Papst Franziskus erhält am 23. Januar an Bord des Papst-Flugzeugs ein Geschenk nach Panama. (Vatican Media / National Catholic Register)
VATIKAN | 23. JANUAR 2019



https://email.t-online.de/em#f=INBOX&m=1...od=showReadmail

'Sich fertig machen!' Papst geht nach Panama, bestätigt Besuch in Japan
Papst Franziskus, der zum Weltjugendtag nach Panama City reist, diskutierte mit den Medien am 23. Januar über bevorstehende Reisen.
Hannah Brockhaus / CNA / EWTN Nachrichten
DAS PAPALFLUGZEUG ÜBERFAHREN - Papst Franziskus wird im November dieses Jahres Japan besuchen. Der Papst bestätigte den Zeitpunkt der bevorstehenden Reise während der Rede an Journalisten auf dem Flug von Rom nach Panama City, Panama am Mittwoch.

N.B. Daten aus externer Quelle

(** *** Tools in the payload *)

Lemma payload_tools request :
  match Request.tools request with
  | Some (tool :: rest) =>
      Payload.tools (payload request) = Some (schema <$> tool :: rest)
      ∧ Payload.tool_choice (payload request) = Some "auto"
  | Some [] | None =>
      Payload.tools (payload request) = None
      ∧ Payload.tool_choice (payload request) = None
  end.
Proof.
  unfold payload, tools; simpl. by destruct (Request.tools request) as [[|? ?]|].
Qed.

(** C9: every payload a request sends to the completion capability, the
    first and those of the loop, has neither a tools field nor a tool
    choice when the request's tool set is absent or empty, and has the
    function declarations of the tools with the tool choice 'auto' when
    the tool set is not empty. *)
Theorem tools_sent_iff_supplied mode env request h :
  ∃ r evs,
    executeRequest_in mode env request h = (r, h ++ evs)
    ∧ ∀ p answer,
        EvCompletion p answer ∈ evs →
        match Request.tools request with
        | Some (tool :: rest) =>
            Payload.tools p = Some (schema <$> tool :: rest)
            ∧ Payload.tool_choice p = Some "auto"
        | Some [] | None =>
            Payload.tools p = None ∧ Payload.tool_choice p = None
        end.
Proof.
  destruct (executeRequest_in_trace mode env request h)
    as (r & evs & Hrun & Hsends).
  exists r, evs. split; [done|]. intros p answer Hin.
  rewrite Forall_forall in Hsends. destruct (Hsends _ Hin) as [-> ->].
  apply payload_tools.
Qed.

(** A request with an empty tool list, then one with a tool: what the
    backend receives. *)
Example empty_tool_list_omitted :
  (executeRequest Stub.env_looping (Stub.request (Some "sk-test") (Some [])) []).2
  = [EvCompletion
       {| Payload.model := "gpt-4o";
          Payload.messages :=
            [ChatMessage "system" "You are a helpful assistant";
             ChatMessage "user" "hello"];
          Payload.temperature := None;
          Payload.max_tokens := None;
          Payload.response_format := None;
          Payload.tools := None;
          Payload.tool_choice := None |}
       Stub.looping].
Proof. reflexivity. Qed.

(** *** Conversation state *)

(** One call of a batch leaves the messages with exactly two more
    entries when its tool is found and the executor reports success,
    first the assistant entry of the call, then the tool entry of its
    output, both with the call's id; it leaves the messages and the
    results as they were when the tool name is unknown or the executor
    reports failure. *)
Lemma tryToolCall_pushes env request toolCall results messages h :
  ∃ results' messages' evs,
    tryToolCall env request toolCall (results, messages) h
    = (Ok (results', messages'), h ++ evs)
    ∧ (∀ toolArgs tool result,
         JSON_parse env (ToolCall.arguments toolCall) = Some toolArgs →
         find_tool request (ToolCall.name toolCall) = Some tool →
         executeTool env h (ToolCall.name toolCall)
           (spread toolArgs ∪ spread_opt (Tool.params tool)) true = Ok result →
         if ToolResponse.success result
         then
           messages' =
           messages ++
           [AssistantToolCall (ToolCall.id toolCall) (ToolCall.name toolCall)
              (ToolCall.arguments toolCall);
            ToolMessage (ToolCall.id toolCall)
              (JSON_stringify env (ToolResponse.output result))]
           ∧ results' = results ++ [ToolResponse.output result]
         else messages' = messages ∧ results' = results)
    ∧ (find_tool request (ToolCall.name toolCall) = None →
       messages' = messages ∧ results' = results)
    ∧ length messages' = length messages + 2 * successes evs.
Proof.
  unfold tryToolCall, try_catch, processToolCall.
  destruct (JSON_parse env _) as [toolArgs|].
  2: { exists results, messages, []. rewrite app_nil_r. simpl.
       repeat split; try done; change (successes []) with 0; lia. }
  destruct (find_tool _ _) as [tool|].
  2: { exists results, messages, []. rewrite app_nil_r. simpl.
       repeat split; try done; change (successes []) with 0; lia. }
  rewrite bind_run. unfold await_executeTool.
  destruct (executeTool env h _ _ true) as [result|e] eqn:Hanswer.
  - destruct (ToolResponse.success result) eqn:Hsuccess; simpl;
      eexists _, _, [_]; (split; [reflexivity|]); (split; [|split; [done|]]).
    + intros ? ? ? [= <-] [= <-] Hresult. rewrite Hanswer in Hresult.
      injection Hresult as <-. by rewrite Hsuccess.
    + unfold successes; simpl. rewrite Hsuccess, length_app. simpl. lia.
    + intros ? ? ? [= <-] [= <-] Hresult. rewrite Hanswer in Hresult.
      injection Hresult as <-. by rewrite Hsuccess.
    + unfold successes; simpl. rewrite Hsuccess. simpl. lia.
  - simpl. eexists _, _, [_]. split; [reflexivity|]. split; [|split; [done|]].
    + intros ? ? ? [= <-] [= <-] Hresult. by rewrite Hanswer in Hresult.
    + change (successes [_]) with 0. lia.
Qed.

(** The entries of two batches, one after the other. *)
Lemma entries_app env executed executed' outs outs' :
  length executed = length outs →
  entries env (executed ++ executed') (outs ++ outs')
  = entries env executed outs ++ entries env executed' outs'.
Proof.
  intros Hlen. unfold entries. by rewrite zip_with_app, concat_app.
Qed.

Lemma requested_calls_app evs evs' :
  requested_calls (evs ++ evs') = requested_calls evs ++ requested_calls evs'.
Proof. apply bind_app. Qed.

Lemma requested_calls_batch batch :
  Forall (λ ev, is_completion ev = false) batch → requested_calls batch = [].
Proof.
  induction 1 as [|[p a|name args raw a] batch Hev _ IH]; [done|done|].
  exact IH.
Qed.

https://us1.campaign-archive.com/?e=fefc...8&id=d1656f10da

Laut Vatican News antwortete Papst Franziskus, als er am 23. Januar Medienmitglieder an Bord des päpstlichen Flugzeugs begrüßte, auf eine Frage eines Korrespondenten der japanischen Kyodo News Agency, der fragte, ob er 2019 das Land besuchen werde Im November nach Japan fahren. Mach dich bereit! «, Sagte der Papst.

Franziskus drückte auch seinen Wunsch aus, in den Irak zu reisen, stellte jedoch fest, dass die örtlichen Bischöfe deutlich gemacht haben, dass das Land noch nicht sicher genug für einen päpstlichen Besuch sei.

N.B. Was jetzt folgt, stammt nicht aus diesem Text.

Lemma strip_by_blank s : strip_by f s = EmptyString <-> all_chars f s = true.
Proof. unfold strip_by. rewrite rstrip_by_blank, all_chars_lstrip. tauto. Qed.

Lemma lstrip_by_head s :
  lstrip_by f s = EmptyString
  \/ exists c r, lstrip_by f s = String c r /\ f c = false.
Proof.
  induction s as [|c r IH]; simpl; [auto|].
  destruct (f c) eqn:Hc; [exact IH|]. right. eauto.
Qed.

Lemma rstrip_by_keeps_head c r :
  f c = false -> exists r', rstrip_by f (String c r) = String c r'.
Proof.
  intros Hc. simpl. destruct (rstrip_by f r); [rewrite Hc|]; eauto.
Qed.

Lemma strip_by_lstrip_fixed s : lstrip_by f (strip_by f s) = strip_by f s.
Proof.
  unfold strip_by. destruct (lstrip_by_head s) as [E|(c & r & E & Hc)]; rewrite E.
  - reflexivity.
  - destruct (rstrip_by_keeps_head c r Hc) as [r' E']. rewrite E'.
    simpl. rewrite Hc. reflexivity.
Qed.

Lemma strip_by_idem s : strip_by f (strip_by f s) = strip_by f s.
Proof.
  unfold strip_by at 1. rewrite strip_by_lstrip_fixed.
  unfold strip_by. apply rstrip_by_idem.
Qed.

Hypothesis f_lower : forall c, f (lower_char c) = f c.

Lemma lstrip_by_lower_any s : lstrip_by f (lower s) = lower (lstrip_by f s).
Proof.
  induction s as [|c r IH]; simpl; [reflexivity|].
  rewrite f_lower. destruct (f c); [exact IH|reflexivity].
Qed.

Lemma rstrip_by_lower_any s : rstrip_by f (lower s) = lower (rstrip_by f s).
Proof.
  induction s as [|c r IH]; simpl; [reflexivity|].
  rewrite IH, f_lower. destruct (rstrip_by f r); simpl; [|reflexivity].
  destruct (f c); reflexivity.
Qed.

Lemma strip_by_lower_any s : strip_by f (lower s) = lower (strip_by f s).
Proof. unfold strip_by. rewrite lstrip_by_lower_any, rstrip_by_lower_any. reflexivity. Qed.

End Strip.

Lemma strip_blank s : strip s = EmptyString <-> all_chars is_space s = true.
Proof. apply strip_by_blank. Qed.

Lemma truthy_strip s : truthy (strip s) = negb (all_chars is_space s).
Proof.
  destruct (all_chars is_space s) eqn:E.
  - apply strip_blank in E. rewrite E. reflexivity.
  - destruct (strip s) eqn:Es; [|reflexivity].
    apply strip_blank in Es. congruence.
Qed.

Lemma strip_idem s : strip (strip s) = strip s.
Proof. apply strip_by_idem. Qed.

Lemma strip_lower s : strip (lower s) = lower (strip s).
Proof. apply strip_by_lower_any, is_space_lower. Qed.

(** The form of an address that the views store is a fixed point. *)
Lemma normal_form_fixed s : lower (strip (lower (strip s))) = lower (strip s).
Proof. rewrite strip_lower, strip_idem. apply lower_idem. Qed.

End PyTextFacts.

(** ** Newsletter and contact forms *)

Module FormFacts.
Import PyStr PyText PyStrFacts PyTextFacts Views.

Lemma find_subscriber_none subscribers email :
  find_subscriber subscribers email = None
  <-> ~ In email (map sub_email subscribers).
Proof.
  unfold find_subscriber. induction subscribers as [|s l IH]; simpl; [tauto|].
  destruct (String.eqb_spec (sub_email s) email) as [E|E].
  - split; [discriminate|]. intros H. exfalso. apply H. left. exact E.
  - rewrite IH. tauto.
Qed.

(** What a call to [subscribe] leaves. *)
Lemma subscribe_store now subscribers form_email referrer :
  let email := lower (strip (get_or form_email "")) in
  let after := snd (subscribe now subscribers form_email referrer) in
  after = subscribers
  \/ (email <> EmptyString /\ contains "@" email = true
      /\ ~ In email (map sub_email subscribers)
      /\ after = (subscribers ++ [{| sub_email := email; sub_created_at := now |}])%list).
Proof.
  intros email after. subst after. unfold subscribe. fold email.
  destruct (truthy email) eqn:Ht; simpl; [|auto].
  destruct (contains "@" email) eqn:Hat; simpl; [|auto].
  destruct (find_subscriber subscribers email) eqn:Hf; simpl; [auto|].
  right. apply find_subscriber_none in Hf.
  repeat split; auto. intros E. rewrite E in Ht. discriminate.
Qed.

(** X1. [subscribe] keeps the subscribers well formed: no address is
    stored twice, and every stored address has an [@] and is trimmed and
    in lower case. *)
Theorem subscribe_keeps_subscribers_ok :
  forall now subscribers form_email referrer,
    subscribers_ok subscribers ->
    subscribers_ok (snd (subscribe now subscribers form_email referrer)).
Proof.
  intros now subscribers form_email referrer [Hnd Hall].
  destruct (subscribe_store now subscribers form_email referrer)
    as [E|(_ & Hat & Hnew & E)]; rewrite E; [split; assumption|].
  split.
  - rewrite map_app. simpl. apply NoDup_app.
    + exact Hnd.
    + repeat constructor. simpl. tauto.
    + intros x Hx [<-|[]]. contradiction.
  - apply Forall_app. split; [exact Hall|].
    constructor; [|constructor]. simpl. split; [exact Hat|].
    apply normal_form_fixed.
Qed.

(** X2. Subscribing again with the same address, whatever its case and
    the blanks around it, stores nothing more. *)
Theorem subscribe_twice_stores_once :
  forall now now' subscribers raw raw' referrer referrer',
    lower (strip raw) = lower (strip raw') ->
    let after := snd (subscribe now subscribers (Some raw) referrer) in
    snd (subscribe now' after (Some raw') referrer') = after.
Proof.
  intros now now' subscribers raw raw' referrer referrer' Hsame after.
  destruct (subscribe_store now' after (Some raw') referrer')
    as [E|(Hne & Hat & Hnew & _)]; [exact E|].
  exfalso. cbn [get_or] in Hne, Hat, Hnew. rewrite <- Hsame in Hne, Hat, Hnew.
  destruct (subscribe_store now subscribers (Some raw) referrer)
    as [E|(_ & _ & _ & E)]; fold after in E; cbn [get_or] in E.
  - unfold after, subscribe in E, Hnew. cbn [get_or] in E, Hnew.
    apply Hnew. clear E.
    destruct (lower (strip raw)) as [|c r] eqn:El; [congruence|]. cbn [truthy negb orb].
    rewrite Hat. cbn [negb].
    destruct (find_subscriber subscribers (String c r)) eqn:Hf; cbn [snd].
    + destruct (find_subscriber_none subscribers (String c r)) as [_ H].
      destruct (in_dec String.string_dec (String c r) (map sub_email subscribers))
        as [Hin|Hnin]; [exact Hin|]. rewrite (H Hnin) in Hf. discriminate.
    + rewrite map_app. apply in_or_app. right. left. reflexivity.
  - apply Hnew. rewrite E, map_app. apply in_or_app. right. left. reflexivity.
Qed.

Der zwischenstaatliche päpstliche Sprecher Alessandro Gisotti veröffentlichte am 23. Januar eine Erklärung, in der er mitteilte, dass eine päpstliche Reise nach Japan sich in der "Studienphase" befindet.

Zu einer möglichen Reise in den Irak sagte er: "Wie bereits von Kardinalstaatssekretär Pietro Parolin bei seiner Rückkehr von diesem Land im Dezember letzten Jahres bestätigt wurde, sind die Voraussetzungen für einen Besuch des Heiligen Vaters derzeit nicht gegeben."

Papst Franziskus reist zum 15. internationalen Weltjugendtag nach Panama-Stadt. Die massive Versammlung katholischer Jugendlicher, die alle zwei oder drei Jahre stattfindet, findet dieses Jahr zum ersten Mal in Mittelamerika statt. Francis wird während der Woche bei der internationalen Veranstaltung anwesend sein.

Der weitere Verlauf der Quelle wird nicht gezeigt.